▸ TASK INPUT:

- Opening Delimiter -

(** Closed goals are settled by evaluation. *)
Ltac eval_eq := lazymatch goal with |- ?a = ?b => exact (eq_refl b <: a = b) end.
Ltac eval_dec :=
  apply (bool_decide_unpack _);
  lazymatch goal with |- ?G => exact (I <: G) end.
Ltac ex_valid := unfold valid; eval_dec.
Ltac ex_ok :=
  lazymatch goal with
  | |- ?r = Ok _ => exact (value_ok r (eq_refl true <: is_ok r = true))
  end.
Ltac ex_run :=
  lazymatch goal with
  | |- ?r = Ok _ => exact (run_ok r (eq_refl true <: is_ok r = true))
  end.
Ltac ex_lookup :=
  lazymatch goal with
  | |- ?l !! ?i = Some _ =>
      exact (lookup_default l i ∅ (eq_refl true <: (i <? length l)%nat = true))
  end.
Ltac ex_elem :=
  lazymatch goal with
  | |- ?x ∈ ?l =>
      let y := eval red in x in
      lazymatch y with
      | default ?d (l !! ?i) =>
          exact (elem_default l i d (eq_refl true <: (i <? length l)%nat = true))
      end
  end.

Lemma training_data_null_free_witness :
  valid ex_self ex_heap
  ∧ outcome (get_training_data iso_datetime grid_km ex_self true true) ex_heap
    = Ok ex_training_distance
  ∧ null_free ex_training_distance.
Proof.
  assert (Hv : valid ex_self ex_heap) by ex_valid.
  assert (Ho : outcome (get_training_data iso_datetime grid_km ex_self true true) ex_heap
               = Ok ex_training_distance) by ex_ok.
  exact (conj Hv (conj Ho
    (training_data_null_free iso_datetime grid_km ex_self ex_heap true true
       ex_training_distance Hv Ho))).
Defined.

Lemma training_data_columns_witness :
  valid ex_self ex_heap
  ∧ outcome (get_training_data iso_datetime grid_km ex_self true true) ex_heap
    = Ok ex_training_distance
  ∧ (columns ex_training_distance =
       ["order_id"; "wait_time"; "expected_wait_time"; "delay_vs_expected";
        "order_status"; "dim_is_five_star"; "dim_is_one_star"; "review_score";
        "number_of_items"; "number_of_sellers"; "price"; "freight_value"]
       ++ ["distance_seller_customer"]
     ∧ ("distance_seller_customer" ∈ columns ex_training_distance ↔ true = true)).
Proof.
  assert (Hv : valid ex_self ex_heap) by ex_valid.
  assert (Ho : outcome (get_training_data iso_datetime grid_km ex_self true true) ex_heap
               = Ok ex_training_distance) by ex_ok.
  exact (conj Hv (conj Ho
    (training_data_columns iso_datetime grid_km ex_self ex_heap true true
       ex_training_distance Hv Ho))).
Defined.


Lemma review_indicators_witness :
  valid ex_self ex_heap
  ∧ outcome (get_review_score ex_self) ex_heap = Ok ex_review
  ∧ ex_review_row ∈ rows ex_review
  ∧ let score := cell_at ex_review_row "review_score" in
    let five := cell_at ex_review_row "dim_is_five_star" in
    let one := cell_at ex_review_row "dim_is_one_star" in
    (five = Int 0 ∨ five = Int 1)
    ∧ (one = Int 0 ∨ one = Int 1)
    ∧ ¬ (five = Int 1 ∧ one = Int 1)
    ∧ (five = Int 1 ↔ has_value score 5)
    ∧ (one = Int 1 ↔ has_value score 1)
    ∧ (¬ (∃ q, to_num score = Some q ∧ (1 <= q <= 5)%Q) → five = Int 0 ∧ one = Int 0).
Proof.
  assert (Hv : valid ex_self ex_heap) by ex_valid.
  assert (Ho : outcome (get_review_score ex_self) ex_heap = Ok ex_review) by ex_ok.
  assert (Hr : ex_review_row ∈ rows ex_review) by ex_elem.
  exact (conj Hv (conj Ho (conj Hr
    (review_indicators ex_self ex_heap ex_review ex_review_row Hv Ho Hr)))).
Defined.




Lemma item_and_seller_counts_witness :
  valid ex_self ex_heap
  ∧ dataset ex_self ex_heap "order_items" = Ok ex_items
  ∧ outcome (get_number_items ex_self) ex_heap = Ok ex_number_items
  ∧ outcome (get_number_sellers ex_self) ex_heap = Ok ex_number_sellers
  ∧ ex_item_row ∈ rows ex_items
  ∧ cell_at ex_item_row "order_id" ≠ NA
  ∧ let k := key_of "order_id" ex_item_row in
    let lines := List.filter (λ r, bool_decide (key_of "order_id" r = k))
                   (rows ex_items) in
    let sellers := remove_dups (List.filter (λ c, negb (is_na c))
                                  (map (key_of "seller_id") lines)) in
    (∃ ri, ri ∈ rows ex_number_items ∧ cell_at ri "order_id" = k)
    ∧ (∀ ri, ri ∈ rows ex_number_items → cell_at ri "order_id" = k →
             cell_at ri "number_of_items" = Int (Z.of_nat (length lines)))
    ∧ (∃ rs, rs ∈ rows ex_number_sellers ∧ cell_at rs "order_id" = k)
    ∧ (∀ rs, rs ∈ rows ex_number_sellers → cell_at rs "order_id" = k →
             cell_at rs "number_of_sellers" = Int (Z.of_nat (length sellers)))
    ∧ (Z.of_nat (length sellers) <= Z.of_nat (length lines))%Z.
Proof.
  assert (Hv : valid ex_self ex_heap) by ex_valid.
  assert (Hd : dataset ex_self ex_heap "order_items" = Ok ex_items) by eval_eq.
  assert (Hi : outcome (get_number_items ex_self) ex_heap = Ok ex_number_items)
    by ex_ok.
  assert (Hs : outcome (get_number_sellers ex_self) ex_heap = Ok ex_number_sellers)
    by ex_ok.
  assert (Hr : ex_item_row ∈ rows ex_items) by ex_elem.
  assert (Hn : cell_at ex_item_row "order_id" ≠ NA) by eval_dec.
  exact (conj Hv (conj Hd (conj Hi (conj Hs (conj Hr (conj Hn
    (item_and_seller_counts ex_self ex_heap ex_items ex_number_items
       ex_number_sellers ex_item_row Hv Hd Hi Hs Hr Hn))))))).
Defined.



(** On the example, the order with two reviews is in the training table
    twice. *)
Example ex_order_twice :
  count_key "order_id" (Str "o2") (rows ex_reviews) = 2%nat
  ∧ count_key "order_id" (Str "o2") (rows ex_wait) = 1%nat
  ∧ count_key "order_id" (Str "o2") (rows ex_training) = 2%nat.
Proof. repeat split; vm_compute; reflexivity. Qed.

Ltac ex_frame :=
  lazymatch goal with
  | |- ?l !! ?i = Some _ =>
      exact (lookup_default l i (Frame [] [])
               (eq_refl true <: (i <? length l)%nat = true))
  end.

(** ** Where the specification departs from the code *)

(** C3 fails as stated: an order delivered eight hours (28800 s) after its
    purchase gets the float64 nearest to 1/3 as [wait_time], not the
    fraction 28800/86400. *)
Lemma wait_time_in_days_counterexample :
  valid one_self third_heap
  ∧ ∃ orders r0 t r,
      dataset one_self third_heap "orders" = Ok orders
      ∧ kept_orders true orders !! 0%nat = Some r0
      ∧ instant (read iso_datetime 0 (kept_orders true orders)
                   "order_purchase_timestamp" r0) = Some 1514764800000000000%Z
      ∧ instant (read iso_datetime 1 (kept_orders true orders)
                   "order_delivered_customer_date" r0)
        = Some (1514764800000000000 + 28800 * 1000000000)%Z
      ∧ outcome (get_wait_time iso_datetime one_self true) third_heap = Ok t
      ∧ rows t !! 0%nat = Some r
      ∧ cell_at r "wait_time" = Num (6004799503160661 # 18014398509481984)
      ∧ ¬ (6004799503160661 # 18014398509481984 == 28800 # 86400)%Q.
Proof.
  split; [ex_valid|].
  eexists _, _, _, _. split; [ex_ok|]. split; [ex_lookup|].
  split; [eval_eq|]. split; [eval_eq|]. split; [ex_ok|]. split; [ex_lookup|].
  split; [eval_eq|]. intros H. vm_compute in H. discriminate H.
Qed.

(** C6 fails as stated: on an order whose purchase timestamp carries a UTC
    offset while its delivery timestamp carries none, [get_wait_time]
    raises [TypeError]. *)
Lemma wait_time_never_raises_counterexample :
  valid one_self offset_heap
  ∧ ∃ orders,
      dataset one_self offset_heap "orders" = Ok orders
      ∧ missing_col ["order_id"; "order_status"; "order_purchase_timestamp";
                     "order_delivered_customer_date";
                     "order_estimated_delivery_date"] orders = None
      ∧ outcome (get_wait_time iso_datetime one_self false) offset_heap
        = Err TypeError.
Proof.
  split; [ex_valid|].
  eexists. split; [ex_ok|]. split; eval_eq.
Qed.

(** C9 fails as stated: on an order whose purchase timestamp is the text
    "now", two calls of [get_training_data] a day apart return different
    tables. *)
Lemma training_data_idempotent_counterexample :
  valid one_self now_heap
  ∧ ∃ l1 l2 h2 t1 t2,
      get_training_data first_run grid_km one_self true false now_heap
      = Ok (l1, now_heap_after)
      ∧ get_training_data second_run grid_km one_self true false now_heap_after
        = Ok (l2, h2)
      ∧ now_heap_after !! l1 = Some t1 ∧ h2 !! l2 = Some t2
      ∧ map (λ r, cell_at r "wait_time") (rows t1) = [Num (3 # 2)]
      ∧ map (λ r, cell_at r "wait_time") (rows t2) = [Num (1 # 2)]
      ∧ t1 ≠ t2.
Proof.
  split; [ex_valid|].
  eexists _, _, _, _, _. split; [ex_run|]. split; [ex_run|].
  split; [ex_frame|]. split; [ex_frame|].
  split; [eval_eq|]. split; [eval_eq|].
  intros H.
  apply (f_equal (λ t, map (λ r, cell_at r "wait_time") (rows t))) in H.
  vm_compute in H. discriminate H.
Qed.

(** ** More on [get_wait_time] *)

Section wait_extra.

Variable parse_datetime : nat → series → cell → option (Z * option Z).

Lemma is_delivered_status_spec c :
  is_delivered_status c = true ↔ c = Str "delivered".
Proof.
  unfold is_delivered_status, key_eqb. split.
  - intros [Hna Hk%bool_decide_eq_true]%andb_true_iff.
    destruct c as [| | |q| | |]; cbn in Hk; try done; try congruence.
    by case_decide.
  - intros ->. done.
Qed.

(** X1: With the filter on, [get_wait_time] returns the orders whose status is
    "delivered", and only these; with the filter off it returns all
    orders.  Either way the rows keep the order of the orders table and
    carry the order's [order_id] and [order_status]. *)
Theorem wait_time_rows_of_orders self h d orders W :
  valid self h →
  dataset self h "orders" = Ok orders →
  outcome (get_wait_time parse_datetime self d) h = Ok W →
  let keep r := if d then bool_decide (cell_at r "order_status" = Str "delivered")
                else true in
  map (λ r, cell_at r "order_id") (rows W)
    = map (λ r, cell_at r "order_id") (List.filter keep (rows orders))
  ∧ map (λ r, cell_at r "order_status") (rows W)
    = map (λ r, cell_at r "order_status") (List.filter keep (rows orders))
  ∧ (d = true →
     Forall (λ r, cell_at r "order_status" = Str "delivered") (rows W)).
Proof.
  intros Hv Ho HW keep.
  destruct (wait_table_rows parse_datetime self h d W Hv HW) as (o' & Ho' & _ & Hrows).
  assert (o' = orders) as -> by congruence.
  assert (kept_orders d orders = List.filter keep (rows orders)) as Hk.
  { unfold kept_orders, keep. destruct d.
    - apply filter_ext. intros r. apply eq_true_iff_eq.
      rewrite is_delivered_status_spec. by rewrite bool_decide_eq_true.
    - by rewrite filter_true. }
  rewrite Hrows. unfold wait_rows. cbn zeta. rewrite !map_map, Hk.
  split; [done|]. split; [done|]. intros ->.
  apply Forall_forall. intros r (r0 & <- & Hr0)%list_elem_of_In%in_map_iff.
  apply filter_In in Hr0 as [_ Hr0]. unfold keep in Hr0.
  by apply bool_decide_eq_true in Hr0.
Qed.

End wait_extra.

(** ** Structural failures *)

Lemma computes_Err m h e : computes m h (Err e) → m h = Err e.
Proof.
  unfold computes, wp. destruct (m h) as [[l h']|e'].
  - by intros (_ & f & ? & _).
  - by intros [= ->].
Qed.

Lemma remove_dups_NoDup {A} `{EqDecision A} (l : list A) :
  NoDup l → remove_dups l = l.
Proof.
  induction 1 as [|x l Hx _ IH]; [done|]. cbn [remove_dups].
  destruct (decide_rel (∈) x l); [done|]. by rewrite IH.
Qed.

(** For distinct labels, the missing ones are listed as they are selected. *)
Lemma missing_cols_NoDup cols f :
  NoDup cols → missing_cols cols f = List.filter (λ c, negb (has_col c f)) cols.
Proof.
  intros Hnd. unfold missing_cols. rewrite remove_dups_NoDup, rev_involutive; [done|].
  apply NoDup_ListNoDup, List.NoDup_rev, List.NoDup_filter. by apply NoDup_ListNoDup.
Qed.

Lemma missing_col_filter cols f :
  missing_col cols f = None → List.filter (λ c, negb (has_col c f)) cols = [].
Proof.
  unfold missing_col. induction cols as [|c cols IH]; [done|]. cbn.
  destruct (negb (has_col c f)); [done|]. exact IH.
Qed.

Section failures.

Variable parse_datetime : nat → series → cell → option (Z * option Z).
Variable great_circle_km : Q → Q → Q → Q → Q.

(** X2: Without an "orders" dataset, [get_wait_time] and [get_training_data]
    raise [KeyError: 'orders'], whatever else the dictionary holds. *)
Theorem missing_orders_dataset self h d w :
  data self !! "orders" = None →
  get_wait_time parse_datetime self d h = Err (KeyError "orders")
  ∧ get_training_data parse_datetime great_circle_km self d w h
    = Err (KeyError "orders").
Proof.
  intros Hd.
  assert (get_wait_time parse_datetime self d h = Err (KeyError "orders")) as Hw.
  { unfold get_wait_time, dict_getitem, lift, mbind, M_bind. by rewrite Hd. }
  split; [done|].
  unfold get_training_data, merge_features, mbind, M_bind. fold (@mbind M _).
  unfold mbind, M_bind in Hw. by rewrite Hw.
Qed.


End failures.

(** ** Price and freight, and the keys of the grouped tables *)

Lemma price_outcome self h :
  valid self h →
  outcome (get_price_and_freight self) h = dataset self h "order_items" ≫= price_table.
Proof. intros. by apply computes_outcome, get_price_and_freight_computes. Qed.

- Closing Delimiter -

▸ DIRECTIONS FOR THIS TASK: Display every line of the listing that contains the string "congruence".

▸ YOUR RESPONSE:
    destruct c as [| | |q| | |]; cbn in Hk; try done; try congruence.
  assert (o' = orders) as -> by congruence.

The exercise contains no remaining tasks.